- The Washington Times - Wednesday, November 3, 2004

Are you aware of the ongoing world war between a French-led high tax alliance and the United States and its free market allies?

France and its statist allies have been losing the war for economic supremacy to the lower-tax developing and developed countries, like the United States. The French are well aware that their economy and those of other statist European countries perform relatively poorly because they are noncompetitive with lower-tax-burden countries. Rather than correctly cut their own taxes and government spending, they actively try to force others to raise taxes so they might also have stagnant economies. (It appears the French never learned envy is a sin.)

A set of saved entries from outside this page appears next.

(** * Insider Trading rules engine: a shallow embedding and its properties

    The engine is a JavaScript program that mutates one game-state object.
    Here every engine function is a function on an immutable [GameState]
    value: an in-place mutation becomes the construction of the next state.
    Numbers are integers ([Z] for money and prices, [nat] for indices and
    counts), identifiers and colours are strings, arrays are lists, the
    price table is a finite map keyed by colour.  Event emission does not
    touch the state and is left out of the engine functions; the emitter
    is modelled on its own.  Calls that the engine answers with an
    exception are results of their own (see [Outcome] below). *)

From stdpp Require Import base numbers list gmap strings.
From Stdlib Require Import Permutation Sorted.

Local Open Scope string_scope.
Local Open Scope nat_scope.
Local Open Scope list_scope.

(** ** Utils/Constants.js *)

Definition COLORS : list string := ["Blue"; "Orange"; "Yellow"; "Purple"].

(** ** Objects used as maps

    The price table, the tallies and the sell selections are plain
    JavaScript objects, and a read [obj[key]] of such an object also finds
    the properties that every object inherits from [Object.prototype].
    The finite maps and association lists of this development hold the
    own properties of an object.  For a key that is none of the names
    below, a lookup in the map is the read of the object; for one of these
    names that the object does not have as an own property, the read gives
    an inherited function or object where the lookup gives nothing, and
    the code goes on with a value that is not a number: the functions
    below say nothing about such a key. *)
Definition OBJECT_PROTOTYPE : list string :=
  [ "constructor"; "__defineGetter__"; "__defineSetter__"; "hasOwnProperty";
    "__lookupGetter__"; "__lookupSetter__"; "isPrototypeOf";
    "propertyIsEnumerable"; "toString"; "valueOf"; "__proto__";
    "toLocaleString" ].

Definition plainKey (key : string) : Prop := key ∉ OBJECT_PROTOTYPE.

#[global] Instance plainKey_dec (key : string) : Decision (plainKey key).
Proof. unfold plainKey. apply _. Defined.

Inductive Phase := AUCTION | TRADING | GOAL_RESOLUTION | SELL.

Inductive GameStatus := NOT_STARTED | IN_PROGRESS | COMPLETED.

Inductive OfferStatus := ACTIVE | CANCELLED | ACCEPTED.

Inductive RewardType :=
| GAIN_CASH | STEAL_CASH | ADJUST_STOCK | LOOK_AT_HAND | PEEK_AND_PLACE
| SWAP_WITH_DECK | REARRANGE_TOP_5 | TAKE_AND_GIVE_CARD | BUY_WITH_DISCOUNT
| SELL_BONUS | GAIN_LOWEST_STOCK | UNKNOWN_REWARD.

Definition NONE_OF : string := "none_of".

Record Config := {
  startingCash : Z;
  startingResourceCards : nat;
  startingGoalCards : nat;
  startingStockPrice : Z;
  totalRounds : nat;
  tradingDuration : Z;
  minStockPrice : Z;
  maxStockPrice : option Z
}.

Definition DEFAULT_CONFIG : Config := {|
  startingCash := 5;
  startingResourceCards := 2;
  startingGoalCards := 3;
  startingStockPrice := 4;
  totalRounds := 3;
  tradingDuration := 120000;
  minStockPrice := 0;
  maxStockPrice := None
|}.

Global Instance GameStatus_eq_dec : EqDecision GameStatus.
Proof. solve_decision. Defined.

Global Instance Phase_eq_dec : EqDecision Phase.
Proof. solve_decision. Defined.

Global Instance OfferStatus_eq_dec : EqDecision OfferStatus.
Proof. solve_decision. Defined.

(** ** models/ResourceCard.js — a card is its id and its colour (the
    [type] field is the constant ['resource']). *)

Record Card := { card_id : string; card_color : string }.

Global Instance Card_eq_dec : EqDecision Card.
Proof. solve_decision. Defined.

(** Modelled from the spec: the GoalCard class (models/GoalCard.js) is not
    among the sources; a goal card is an identity, the [revealed] flag and
    the three pre-parsed facets that the managers read through
    [metadata.stockChangeParsed], [metadata.goalParsed] and
    [metadata.rewardParsed].  Objects used as maps are entry lists in
    [Object.entries] order. *)

Record GoalParsed := {
  gp_type : string;
  gp_avoidColor : string;
  gp_requirements : list (string * nat)
}.

Record RewardParsed := {
  rw_type : RewardType;
  rw_amount : Z;      (* 0 stands for an absent (falsy) field *)
  rw_discount : Z;
  rw_bonus : Z;
  rw_requiresTarget : bool;
  rw_requiresChoice : bool
}.

Record GoalCard := {
  g_id : string;
  g_revealed : bool;
  g_stockChangeParsed : list (string * Z);
  g_goalParsed : option GoalParsed;
  g_rewardParsed : RewardParsed
}.

Definition g_set_revealed (b : bool) (g : GoalCard) : GoalCard :=
  {| g_id := g_id g; g_revealed := b;
     g_stockChangeParsed := g_stockChangeParsed g;
     g_goalParsed := g_goalParsed g; g_rewardParsed := g_rewardParsed g |}.

(** ** core/GameState.js — the state aggregate *)

Record Player := {
  p_id : string;
  p_name : string;
  p_cash : Z;
  p_hand : list Card;
  p_goalCards : list GoalCard;
  p_isActive : bool;
  p_turnOrder : nat;
  p_sellBonus : Z
}.

Definition p_set_cash (c : Z) (p : Player) : Player :=
  {| p_id := p_id p; p_name := p_name p; p_cash := c; p_hand := p_hand p;
     p_goalCards := p_goalCards p; p_isActive := p_isActive p;
     p_turnOrder := p_turnOrder p; p_sellBonus := p_sellBonus p |}.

The French try to disguise their real agenda by calling for “tax harmonization” so all countries would have the same tax rates. However, they do not mean harmonization at low but at high rates like the French have. The French and their German and other allies have demanded that the new eastern member countries of the European Union raise their tax rates under the threat of not being allowed all the benefits other EU countries enjoy. The French, Germans and some of the other high-tax EU countries also developed what they called the European Savings Directive that forces other independent financial centers, like Switzerland, Luxembourg, Bermuda, and Cayman, to report financial information on individuals to the EU governments (which might cause them to be victims of criminal or terrorists groups) or withhold taxes for the EU governments. Finally, the French have “captured” (as a result of U.S. neglect) important parts of the Paris-based Organization for Economic Cooperation and Development.

The OECD was originally created by the developed countries to collect and disseminate statistical data and to promote pro-growth, free market economic polices. However, in recent years, France and her allies have been using the OECD’s Fiscal Affairs Committee to promote their tax harmonization and anti-tax competition agenda.

The U.S. economy, as well as the economies of many other low tax rate nations, could be severely damaged were the OECD’s Fiscal Affairs Committee to succeed in its antitax competition agenda. Even worse, much of the world’s population would see its standards of living fall if the high tax advocates succeeded. Fortunately, with the urging of more than 30 public policy organizations, the U.S. Senate Appropriations Committee has approved a funding bill that would prohibit the OECD from receiving U.S. taxpayer funds if OECD has tried “to identify, report on, or penalize any country that encourages foreign investment through tax incentives.”

As you would expect, the OECD and the French are unhappy with the Senate action, and are trying to use their influence in the U.S. government and the news media to stop it. For years, the French have been able to influence certain officials in both the State and Treasury Departments to favor the interests of French statists over those of U.S. citizens. It has now been revealed, as part of the investigation into the Iraqi “oil-for-food program,” that certain U.S. State and Treasury Department officials were, at least, partially aware of the massive duplicity and undermining of U.S. policy by the French, yet did nothing. Despite clear evidence of massive financial and human rights corruption on the part of the French, there are still those in State and Treasury who toe the French line and are fighting for the OECD funding, without demanding the necessary changes in the Fiscal Affairs Committee.

Most members of Congress and representatives of interested public policy organizations have no desire to kill the OECD’s legitimate statistical collection and reporting. However, the only way Congress can get the attention of the OECD and its allies in the State and Treasury Departments is to deny the OECD funding. The sensible compromise would be for the OECD to agree to cease and desist from all activities designed to discourage tax competition, and for the Treasury Department to withdraw its related French-inspired, proposed interest reporting regulation in exchange for U.S. funding of the OECD. Under this compromise, the taxpayers of the world would win, but the French socialists would lose — a win-win for economic growth and human rights.

Treasury and State Department officials are in the position to work out such a compromise. If they fail to do so, what will it tell us about where their loyalties lie?

Richard W. Rahn is a senior fellow of the Discovery Institute and an adjunct scholar of the Cato Institute.